PROBLEM DESCRIPTION: Which lines run from the one containing "changed ← redo_batches" through the end of the entries? Restate them word for word, and only those.

*** TASK INPUTS ***

(* ===== verification/StoreFile.v ===== *)
(** * The database file

    Models the free functions of src/crates/dodb-storage/src/btree/mod.rs that work
    on the data file alone: complete reads and writes, the checks on the selected
    superblock, the identity check before the log is opened, and the redo pass
    [recover_data_file]. *)

From S2P Require Import Prelude Wp Key Core Page Superblock Format Overlay DurableFile Wal.

Module StoreFile.
Import Core DurableFile.

Abbreviation PAGE_SIZE := Page.PAGE_SIZE.
Abbreviation FIRST_DATA_PAGE := Overlay.FIRST_DATA_PAGE.
Abbreviation Superblock := Superblock.Superblock.
Abbreviation SuperblockSlot := Superblock.SuperblockSlot.
Abbreviation WalIdentity := Wal.WalIdentity.
Abbreviation CommittedWalBatch := Wal.CommittedWalBatch.

Definition SUPERBLOCK_A_OFFSET : Z := 0.
Definition SUPERBLOCK_B_OFFSET : Z := PAGE_SIZE.

Definition slot_offset (s : SuperblockSlot) : Z :=
  match s with Superblock.A => SUPERBLOCK_A_OFFSET | Superblock.B => SUPERBLOCK_B_OFFSET end.

(** [page_id.get() * PAGE_SIZE as u64], which panics on overflow. *)
Definition page_offset (page_id : PageId) : result Z :=
  match checked_mul page_id PAGE_SIZE with Some o => Ok o | None => Stuck Panicked end.

(** [length < FIRST_DATA_PAGE * PAGE_SIZE || !length.is_multiple_of(PAGE_SIZE)]. *)
Definition misaligned (length : Z) : bool :=
  (length <? FIRST_DATA_PAGE * PAGE_SIZE) || negb (length mod PAGE_SIZE =? 0).

Definition validate_superblock_identity (sb : Superblock) (i : WalIdentity) : result unit :=
  fail_if (negb (bytes_eqb (Superblock.database_uuid sb) (Wal.database_uuid i))
           || negb (Superblock.tenant_id sb =? Wal.tenant_id i)
           || negb (Superblock.shard_id sb =? Wal.shard_id i)
           || negb (Superblock.shard_epoch sb =? Wal.shard_epoch i))
    (Corruption "database superblock identity does not match the requested shard").

Definition metadata_from_superblock (sb : Superblock) (file_length : Z)
    : result (PageId * option PageId * PageId) :=
  fail_if (negb (Superblock.page_size sb =? PAGE_SIZE))
    (UnsupportedFormat "superblock page size is unsupported");;
  let page_count := file_length / PAGE_SIZE in
  root ← ok_or (Superblock.root_page_id sb) (Corruption "selected superblock has no root page");
  high_water ← ok_or (Superblock.high_water_page_id sb)
    (Corruption "selected superblock has no high-water page");
  expected_page_count ← ok_or (checked_add high_water 1)
    (Corruption "superblock high-water page overflows");
  fail_if ((high_water <? FIRST_DATA_PAGE) || negb (expected_page_count =? page_count))
    (Corruption "superblock high-water page is inconsistent with file length");;
  fail_if ((root <? FIRST_DATA_PAGE) || (high_water <? root))
    (Corruption "superblock root page is outside the file");;
  fail_if match Superblock.free_list_head sb with
          | Some free => (free <? FIRST_DATA_PAGE) || (high_water <? free)
          | None => false
          end
    (Corruption "superblock free-list head is outside the file");;
  Ok (root, Superblock.free_list_head sb, high_water).

(** [for batch .. for page ..: highest.max(page_id)] over the data pages. *)
Definition highest_data_page (bs : list CommittedWalBatch) : PageId :=
  foldl (λ highest p, if FIRST_DATA_PAGE <=? Wal.image_page_id p
                      then Z.max highest (Wal.image_page_id p) else highest)
    FIRST_DATA_PAGE (b ← bs; Wal.batch_pages b).

Section file.
Context `{C : Crc32c} `{DF : DurableFile F}.

Definition read_exact_at (offset n : Z) : St F Error bytes :=
  read_loop plain_offset (Corruption "unexpected end of database file")
    (S (Z.to_nat n)) offset n [].

Definition write_all_at (offset : Z) (data : bytes) : St F Error unit :=
  write_loop plain_offset (Io WriteZero "database file returned a zero-byte write")
    (S (length data)) offset 0 data.

(** Both superblock slots. *)
Definition read_slots : St F Error (bytes * bytes) :=
  slot_a ← read_exact_at SUPERBLOCK_A_OFFSET PAGE_SIZE;
  slot_b ← read_exact_at SUPERBLOCK_B_OFFSET PAGE_SIZE;
  mret (slot_a, slot_b).

Definition validate_existing_identity_before_wal (i : WalIdentity) (wal_length : Z)
    : St F Error (option Lsn) :=
  f ← get_st;
  length ← lift_r (file_len f);
  if length =? 0 then mret None
  else if misaligned length then
    if wal_length =? 0 then throw (Corruption "database file is not a complete existing database")
    else mret None
  else
    '(slot_a, slot_b) ← read_slots;
    match Superblock.choose_superblock slot_a slot_b with
    | Ok selected =>
        lift_r (validate_superblock_identity (Superblock.superblock selected) i);;
        mret (Some (Superblock.checkpoint_lsn (Superblock.superblock selected)))
    | Err e => if 0 <? wal_length then mret None else throw e
    | Stuck s => lift_r (Stuck s)
    end.

(** ** Redo *)
Context `{FI : FaultInjector J}.

Abbreviation M := (St (F * option J) Error).
Definition on_file {A} (m : St F Error A) : M A := zoom fst (λ f s, (f, s.2)) m.
Definition hit_fault (point : string) : M unit := zoom snd (λ j s, (s.1, j)) (hit point).

(** The LSN of the page that is in the file, when it is a valid page. *)
Definition current_page_lsn (page_id : PageId) (offset readable_length : Z) : M (option Lsn) :=
  if match checked_add offset PAGE_SIZE with Some e => e <=? readable_length | None => false end then
    bytes ← on_file (read_exact_at offset PAGE_SIZE);
    match Page.decode_page_at bytes (Some page_id) with
    | Ok d => mret (Some (Page.page_lsn (Page.header d)))
    | Err _ => mret None
    | Stuck s => lift_r (Stuck s)
    end
  else mret None.

(** The body of the page loop: whether the image was written. *)
Definition redo_page (commit_lsn : Lsn) (readable_length : Z) (p : Wal.WalPageImage) : M bool :=
  offset ← lift_r (ok_or (checked_mul (Wal.image_page_id p) PAGE_SIZE)
    (RecoveryFailure "recovery page offset overflows"));
  should_write ←
    (if (Wal.image_page_id p =? 0) || (Wal.image_page_id p =? 1) then mret true
     else
       current ← current_page_lsn (Wal.image_page_id p) offset readable_length;
       mret match current with Some lsn => lsn <? commit_lsn | None => true end);
  if should_write : bool then
    hit_fault "during_recovery_page_write";;
    on_file (write_all_at offset (Wal.image p));;
    mret true
  else mret false.

Fixpoint redo_pages (commit_lsn : Lsn) (readable_length : Z) (ps : list Wal.WalPageImage)
    (changed : bool) : M bool :=
  match ps with
  | [] => mret changed
  | p :: ps' =>
      written ← redo_page commit_lsn readable_length p;
      redo_pages commit_lsn readable_length ps' (changed || written)
  end.

Fixpoint redo_batches (readable_length : Z) (bs : list CommittedWalBatch) (changed : bool) : M bool :=
  match bs with
  | [] => mret changed
  | b :: bs' =>
      changed ← redo_pages (Wal.batch_commit_lsn b) readable_length (Wal.batch_pages b) changed;
      redo_batches readable_length bs' changed
  end.

Definition recover_data_file (committed_batches : list CommittedWalBatch) (checkpoint_lsn : Lsn)
    : M unit :=
  let bs := filter (λ b, checkpoint_lsn < Wal.batch_commit_lsn b) committed_batches in
  match bs with
  | [] => mret tt
  | _ :: _ =>
      end_page ← lift_r (ok_or (checked_add (highest_data_page bs) 1)
        (RecoveryFailure "recovery page range overflows"));
      target_length ← lift_r (ok_or (checked_mul end_page PAGE_SIZE)
        (RecoveryFailure "recovery file length overflows"));
      s ← get_st;
      current_length ← lift_r (file_len s.1);
      (if (current_length =? 0) || (current_length <? target_length) then on_file (set_len target_length)
       else fail_when (negb (current_length mod PAGE_SIZE =? 0))
              (RecoveryFailure "database file has a non-page-aligned length before recovery"));;
      s ← get_st;
      readable_length ← lift_r (file_len s.1);
      changed ← redo_batches readable_length bs (current_length <? target_length);
      if changed : bool then
        hit_fault "before_recovery_sync";;
        hit_fault "during_recovery_sync";;
        on_file (map_err_st (λ _, DurabilityFailure "database sync during WAL recovery failed: {error}")
                   sync_data);;
        hit_fault "after_recovery_sync"
      else mret tt
  end.
End file.

End StoreFile.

*** End of TASK INPUTS ***

THE ANSWER:
      changed ← redo_batches readable_length bs (current_length <? target_length);
      if changed : bool then
        hit_fault "before_recovery_sync";;
        hit_fault "during_recovery_sync";;
        on_file (map_err_st (λ _, DurabilityFailure "database sync during WAL recovery failed: {error}")
                   sync_data);;
        hit_fault "after_recovery_sync"
      else mret tt
  end.
End file.

End StoreFile.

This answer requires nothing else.